Vergie M. Lapelosa, Inc. v. Cruze

Decision Date13 November 1979
Docket NumberNo. 239,239
Citation407 A.2d 786,44 Md.App. 202
PartiesVERGIE M. LAPELOSA, INC., etc. v. Kenneth CRUZE.
CourtCourt of Special Appeals of Maryland

John J. Sellinger, Seabrook, with whom was George W. Shadoan, Rockville, on the brief, for appellants.

William A. Ehrmantraut, Rockville, with whom were Donahue, Ehrmantraut & Montedonico, Rockville, on the brief, for appellee.

Argued before GILBERT, C. J., and COUCH and MacDANIEL, JJ.

MacDANIEL, Judge.

On April 20, 1977, Richard D. Lapelosa and Vergie Marie Lapelosa, his wife, filed an action in the Circuit Court for Prince George's County (Judge Audrey E. Melbourne, presiding) against Dr. Kenneth Cruze, alleging medical negligence in the care and treatment of Richard Lapelosa. Specifically, they alleged in the various counts: (1) negligence in Dr. Cruze's failure to perform surgery on Mr. Lapelosa prior to April 20, 1974, when Mr. Lapelosa suffered a cerebral stroke; (2) negligence in the performance of the May 9, 1974, surgery without first obtaining a recent diagnostic dye study and without obtaining informed consent to the surgery; and (3) damages for loss of consortium.

Interrogatories were propounded by Richard Lapelosa to Dr. Cruze and also by Dr. Cruze to Richard Lapelosa. They were answered by the respective parties. A deposition was also taken of Dr. Cruze.

On June 18, 1978, prior to trial, Richard Lapelosa died of a heart attack. There is no claim that his death was related to the treatment rendered by the appellee, and, therefore, no issue of wrongful death is involved in this case. Thereafter, Vergie Lapelosa, in her capacity as personal representative of her husband's estate, was substituted for Richard Lapelosa in this action.

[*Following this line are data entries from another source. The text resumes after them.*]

(** * live-plugin-manager: the installation orchestrator of [PluginManager]

    A shallow embedding of the [PluginManager] class (install, uninstall,
    dependency resolution, the uninstall cascade and the lock discipline)
    together with the properties of its natural-language specification.

    The class is asynchronous and stateful.  It is embedded as a small
    state-and-exception monad over a state made of the in-memory registry
    ([installedPlugins]), the file tree of the store and the log of the calls
    made to the collaborators (file system, lock file, registries, loader).
    Recursion that the source does not bound (dependency installation, the
    uninstall cascade) is given fuel; running out of fuel is a separate
    outcome, never confused with a result nor with a rejection.

    Not embedded: the constructor and the default options, [require], [load],
    [runScript] and the [queryPackage] methods, which only forward to the
    loader and to the registry clients. *)

From Stdlib Require Import Ascii.
From stdpp Require Import gmap strings list fin_maps.


(** ** Paths

    Node's [path] module, restricted to absolute POSIX paths: a path is the list
    of its segments, [join] normalises empty, [.] and [..] segments the way
    [path.join] does.  A separator at the end of the last argument, which
    [path.join] keeps at the end of its result, names the same file or
    directory and is not held in the list. *)
Module Path.

Definition path := list string.

Fixpoint segments_from (s : string) (cur : string) : list string :=
  match s with
  | EmptyString => [cur]
  | String c s' =>
      if Ascii.eqb c "/"%char then cur :: segments_from s' ""
      else segments_from s' (cur +:+ String c "")
  end.

Definition segments (s : string) : list string := segments_from s "".

Definition normalize_step (acc : path) (seg : string) : path :=
  if String.eqb seg "" || String.eqb seg "." then acc
  else if String.eqb seg ".." then removelast acc
  else acc ++ [seg].

Definition normalize (p : list string) : path := fold_left normalize_step p [].

Definition join (base : path) (rel : string) : path :=
  normalize (base ++ segments rel).

Fixpoint last_dot (s : string) (i : nat) (found : option nat) : option nat :=
  match s with
  | EmptyString => found
  | String c s' => last_dot s' (S i) (if Ascii.eqb c "."%char then Some i else found)
  end.

(** [path.extname] on the last segment: the text from the last dot on, empty
    when there is no dot or when the only dot is the first character. *)
Definition extname (p : path) : string :=
  match last p with
  | None => ""
  | Some base =>
      match last_dot base 0 None with
      | Some (S i) => String.substring (S i) (String.length base - S i) base
      | _ => ""
      end
  end.

(** Whether a relative path ends with a separator.  [path.join] keeps such a
    separator at the end of its result; a path held as segments does not
    show it, so the one place where it matters, the text appended to the
    result in [createPluginInfo], asks for it here. *)
Fixpoint ends_with_separator (s : string) : bool :=
  match s with
  | EmptyString => false
  | String c EmptyString => Ascii.eqb c "/"%char
  | String _ rest => ends_with_separator rest
  end.

(** [mainFile += ext] on a path held as segments. *)
Definition add_ext (p : path) (ext : string) : path :=
  match last p with
  | None => [ext]
  | Some base => removelast p ++ [base +:+ ext]
  end.

End Path.

Export Path.

(** ** Data model *)

(** [PackageInfo]: what a registry reports about a package. *)
Record PackageInfo := mkPackageInfo {
  pkg_name : string;
  pkg_version : string;
  pkg_dist : option string
}.

(** A parsed [package.json].  Every field may be absent, as in the JSON file;
    [readPackageJsonFromPath] checks [name] and [version]. *)
Record PackageJson := mkPackageJson {
  json_name : option string;
  json_version : option string;
  json_main : option string;
  json_dependencies : option (list (string * string))
}.

(** [IPluginInfo], the descriptor of an installed plugin.  [dependencies] is an
    object in the source and may be [undefined] in a descriptor that was not
    built by [createPluginInfo]; the two places that read it behave differently
    then, so the embedding keeps the possibility. *)
Record IPluginInfo := mkPluginInfo {
  name : string;
  version : string;
  location : path;
  mainFile : path;
  dependencies : option (list (string * string))
}.

#[global] Instance PackageInfo_eq_dec : EqDecision PackageInfo.
Proof. solve_decision. Defined.
#[global] Instance PackageJson_eq_dec : EqDecision PackageJson.
Proof. solve_decision. Defined.
#[global] Instance IPluginInfo_eq_dec : EqDecision IPluginInfo.
Proof. solve_decision. Defined.

(** The content of a file of the store: source text, or a JSON document that
    parses to a manifest.  [JSON.parse] throws on anything else. *)
Inductive content :=
| Text (s : string)
| Json (j : PackageJson).

Inductive node :=
| Dir
| File (c : content).

#[global] Instance content_eq_dec : EqDecision content.
Proof. solve_decision. Defined.
#[global] Instance node_eq_dec : EqDecision node.
Proof. solve_decision. Defined.

(** JavaScript truthiness of an optional string ([undefined] and the empty
    string are falsy). *)
Definition truthy (v : option string) : bool :=
  match v with
  | Some s => negb (String.eqb s "")
  | None => false
  end.

(** [a || b] on an optional string with a default. *)
Definition or_default (v : option string) (d : string) : string :=
  match v with
  | Some s => if String.eqb s "" then d else s
  | None => d
  end.

(** A value received where the source expects a string: the TypeScript type
    says [string], the run-time check [typeof name !== "string"] does not trust
    it. *)
Inductive JsValue :=
| JsString (s : string)
| JsNonString.

(** ** The file system wrappers *)

(** Modelled from the spec: the module [./fileSystem] (the wrappers
    [ensureDir], [directoryExists], [fileExists], [readFile], [writeFile],
    [remove] and [copy]) is not part of the sources at hand.  The store is a
    finite map from paths to nodes, kept as the list of its entries (the first
    entry of a path is the one that counts); [remove] deletes a whole subtree,
    [ensureDir] creates the missing ancestors, [copy] skips the top-level
    entries it is told to exclude. *)
Module fs.

Definition tree := list (path * node).

Fixpoint lookup (p : path) (t : tree) : option node :=
  match t with
  | [] => None
  | (q, x) :: rest => if bool_decide (q = p) then Some x else lookup p rest
  end.

Fixpoint insert (p : path) (x : node) (t : tree) : tree :=
  match t with
  | [] => [(p, x)]
  | (q, y) :: rest =>
      if bool_decide (q = p) then (p, x) :: rest else (q, y) :: insert p x rest
  end.

Definition delete (p : path) (t : tree) : tree :=
  List.filter (fun kv => negb (bool_decide (kv.1 = p))) t.

(** Modelled from the spec: [directoryExists], [fileExists] and [readFile]
    look a path up. *)
Definition directoryExists (p : path) (t : tree) : bool :=
  match lookup p t with Some Dir => true | _ => false end.

Definition fileExists (p : path) (t : tree) : bool :=
  match lookup p t with Some (File _) => true | _ => false end.

Definition readFile (p : path) (t : tree) : option content :=
  match lookup p t with Some (File c) => Some c | _ => None end.

Fixpoint prefixes (p : path) : list path :=
  match p with
  | [] => []
  | x :: r => [x] :: map (cons x) (prefixes r)
  end.

(** Modelled from the spec: [ensureDir] creates the directory and its missing
    ancestors; it fails when one of them is a file. *)
Definition ensureDir (p : path) (t : tree) : option tree :=
  if existsb (fun q => fileExists q t) (prefixes p) then None
  else Some (foldr (fun q acc => insert q Dir acc) t (prefixes p)).

Definition under (p q : path) : bool := bool_decide (p `prefix_of` q).

(** Modelled from the spec: [remove] deletes the entry and everything inside
    it; removing what does not exist is not an error. *)
Definition remove (p : path) (t : tree) : tree :=
  List.filter (fun kv => negb (under p kv.1)) t.

(** Modelled from the spec: [writeFile] creates or replaces a file in an
    existing directory. *)
Definition writeFile (p : path) (c : content) (t : tree) : option tree :=
  if directoryExists p t then None
  else if bool_decide (removelast p = []) || directoryExists (removelast p) t
       then Some (insert p (File c) t)
       else None.

Fixpoint strip (p q : path) : option path :=
  match p, q with
  | [], rest => Some rest
  | x :: p', y :: q' => if String.eqb x y then strip p' q' else None
  | _ :: _, [] => None
  end.

Definition excluded (exclude : list string) (rel : path) : bool :=
  match rel with
  | top :: _ => existsb (String.eqb top) exclude
  | [] => false
  end.

(** Modelled from the spec: [copy] copies a directory tree, leaving out the
    excluded top-level entries. *)
Definition copy (src dst : path) (exclude : list string) (t : tree) : option tree :=
  if directoryExists src t then
    match ensureDir dst t with
    | Some t1 =>
        Some (foldr (fun kv acc =>
                       match strip src kv.1 with
                       | Some rel => if excluded exclude rel then acc
                                     else insert (dst ++ rel) kv.2 acc
                       | None => acc
                       end) t1 t)
    | None => None
    end
  else None.

End fs.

Prior to the trial, the appellants filed a Motion In Limine, asking the court to sign an order excluding from the evidence at the trial any testimony by the appellee concerning: (1) any statement by the deceased in which he allegedly refused, or indicated an unwillingness, to undergo surgery; and (2) any statement by the deceased in which he allegedly refused, or indicated an unwillingness, to submit to a diagnostic dye study prior to surgery on May 9, 1974. The appellants argued that the appellee was barred from so testifying by the Maryland "Dead Man's" Statute. 1 The trial judge denied the motion in a Memorandum and Order dated October 2, 1978. She reasoned that the use of discovery against Dr. Cruze by the deceased constituted a waiver under the statute with respect to the controversial testimony.

When the trial began, the appellants called Dr. Cruze as an adverse witness, and, in response to their questioning, Dr. Cruze testified that Mr. Lapelosa had refused surgery from June 1973 to April 1974. He also testified that after surgery finally had been scheduled, Mr. Lapelosa still chose not to undergo another diagnostic dye study prior to surgery. At no time during the trial did the appellants renew their motion to have the above evidence excluded, nor did they record an objection to the prior ruling on the motion In limine.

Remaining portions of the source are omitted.